◆ **TO DO**:
Return the data below exactly, but only from the line containing "route_handler : fiber_Handler" through the line containing "foldl (fun values", with both of those lines included.

◆ **DATA SHOWN**:
(** ** The engine *)

(** [fiber.Handler]: called with the native context, returns an error to
    the engine, or panics. *)
Definition fiber_Handler : Type :=
  fiber_Ctx -> DefaultCtx -> result (option error * DefaultCtx).

(** One registration made through [router.Add]. *)
Record Route : Type := {
  route_methods : list string;
  route_path : string;
  route_handler : fiber_Handler
}.

(** [router.Add(methods, path, handler)] on the routing table. *)
Definition router_Add (methods : list string) (path : string)
    (handler : fiber_Handler) (table : list Route) : list Route :=
  table ++ [ {| route_methods := methods; route_path := path;
                route_handler := handler |} ].

(** [*fiber.App] as the bridge uses it: [Test] runs a request in process. *)
Record fiber_App : Type := {
  Test : http_Request -> option http_Response * option error
}.

(** [tester] is the application that [ServeHTTP] runs requests in, and
    [router] the routing table that [Handle] adds to. [New] puts the same
    application behind both, so what [Test] runs depends on the routes added;
    that dependency is the engine's and is not described here: [Test] is
    whatever the application does at the time of the call. *)
Record fiberAdapter : Type := {
  tester : fiber_App;
  router : list Route
}.

(** The operation handler that Huma passes to [Handle]: it works on the
    [huma.Context] it is given and on the native context behind it. *)
Definition huma_Handler : Type :=
  huma_Context -> DefaultCtx -> result DefaultCtx.

(** What Fiber v3's [Locals] calls a callback with. Its signature is
    [Locals(key any, value ...any) any]: given a key and no value it returns
    the value stored under the key and calls nothing. A func handed to it as
    the only argument is that key, so it is looked up and never called: the
    calls it receives are none, whatever is in the store. *)
Definition Fiber_Locals : gmap any any -> list (any * any) := fun _ => [].

Module fiberAdapter.

Section Handle.
(** The calls, as key and value in order, that [c.Locals] makes on the
    callback it is handed, given the store. The definitions below are for
    any engine; the engine in use is [Fiber_Locals]. *)
Variable Locals_visit : gmap any any -> list (any * any).

(** The callback passed to [c.Locals]: [values = append(values, ...)]. *)
Definition snapshot (s : DefaultCtx) : list contextWrapperValue :=
  foldl (fun values kv => values ++ [ {| Key := fst kv; Value := snd kv |} ])
        [] (Locals_visit (UserValues s)).

(** The [&fiberWrapper{...}] literal of the route handler; the [status]
    field is left out there and so holds the zero value. *)
Definition new_wrapper (op : huma_Operation) (c : fiber_Ctx)
    (values : list contextWrapperValue) : fiberWrapper :=
  {| op := op;
     status := 0;
     orig := c;
     ctx := contextWrapper.Value
              {| values := values; Context := context_Background |} |}.

(** The [func(c fiber.Ctx) error] closure registered by [Handle]. *)
Definition route_closure (op : huma_Operation) (handler : huma_Handler)
  : fiber_Handler :=
  fun c s =>
    on_ctx c
      (let values := snapshot s in
       s' <- handler (humafiber_Context (new_wrapper op c values)) s ;;
       Ok (None, s')).

(** [func (a *fiberAdapter) Handle(op *huma.Operation, handler func(huma.Context))] *)
Definition Handle (a : fiberAdapter) (op : huma_Operation)
    (handler : huma_Handler) : fiberAdapter :=
  (* Convert {param} to :param *)
  let path := Path op in
  let path := strings_ReplaceAll path "{" ":" in
  let path := strings_ReplaceAll path "}" "" in
  {| tester := tester a;
     router := router_Add [Method op] path (route_closure op handler)
                 (router a) |}.
End Handle.

Section ServeHTTP.
(** The order in which [range] visits the entries of a header map. *)
Variable range_Header : http_Header -> list (string * list string).

(** The two nested [range] loops: [h.Add(k, v[item])]. *)
Definition copy_header (h : http_Header) : list event :=
  flat_map (fun kv => map (ev_HeaderAdd (fst kv)) (snd kv))
           (range_Header h).

(** [func (a *fiberAdapter) ServeHTTP(w http.ResponseWriter, r *http.Request)]:
    the events in order, and whether the call returns or panics. *)
Definition ServeHTTP (a : fiberAdapter) (r : http_Request)
  : list event * result unit :=
  let '(resp, err) := Test (tester a) r in
  let deferred :=
    match resp with
    | Some rs => match Body rs with Some _ => [ev_BodyClose] | None => [] end
    | None => []
    end in
  match err with
  | Some e => (deferred, Panic (panic_error e))
  | None =>
      match resp with
      | None => (deferred, Panic nil_dereference)
      | Some rs =>
          let copied := copy_header (Header rs) in
          let wrote := [ev_WriteHeader (StatusCode rs)] in
          match Body rs with
          | None => (copied ++ wrote ++ deferred, Panic nil_dereference)
          | Some chunks =>
              (copied ++ wrote ++ map ev_Write chunks ++ deferred, Ok tt)
          end
      end
  end.
End ServeHTTP.

End fiberAdapter.

(** The valid HTTP status range. *)
Definition valid_status (code : Z) : Prop := 100 <= code <= 599.

(** ** net/url *)

Definition ishex (c : ascii) : bool :=
  let n := nat_of_ascii c in
  ((48 <=? n) && (n <=? 57) || (97 <=? n) && (n <=? 102)
   || (65 <=? n) && (n <=? 70))%nat.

◆ **REPLY**:
  route_handler : fiber_Handler
}.

(** [router.Add(methods, path, handler)] on the routing table. *)
Definition router_Add (methods : list string) (path : string)
    (handler : fiber_Handler) (table : list Route) : list Route :=
  table ++ [ {| route_methods := methods; route_path := path;
                route_handler := handler |} ].

(** [*fiber.App] as the bridge uses it: [Test] runs a request in process. *)
Record fiber_App : Type := {
  Test : http_Request -> option http_Response * option error
}.

(** [tester] is the application that [ServeHTTP] runs requests in, and
    [router] the routing table that [Handle] adds to. [New] puts the same
    application behind both, so what [Test] runs depends on the routes added;
    that dependency is the engine's and is not described here: [Test] is
    whatever the application does at the time of the call. *)
Record fiberAdapter : Type := {
  tester : fiber_App;
  router : list Route
}.

(** The operation handler that Huma passes to [Handle]: it works on the
    [huma.Context] it is given and on the native context behind it. *)
Definition huma_Handler : Type :=
  huma_Context -> DefaultCtx -> result DefaultCtx.

(** What Fiber v3's [Locals] calls a callback with. Its signature is
    [Locals(key any, value ...any) any]: given a key and no value it returns
    the value stored under the key and calls nothing. A func handed to it as
    the only argument is that key, so it is looked up and never called: the
    calls it receives are none, whatever is in the store. *)
Definition Fiber_Locals : gmap any any -> list (any * any) := fun _ => [].

Module fiberAdapter.

Section Handle.
(** The calls, as key and value in order, that [c.Locals] makes on the
    callback it is handed, given the store. The definitions below are for
    any engine; the engine in use is [Fiber_Locals]. *)
Variable Locals_visit : gmap any any -> list (any * any).

(** The callback passed to [c.Locals]: [values = append(values, ...)]. *)
Definition snapshot (s : DefaultCtx) : list contextWrapperValue :=
  foldl (fun values kv => values ++ [ {| Key := fst kv; Value := snd kv |} ])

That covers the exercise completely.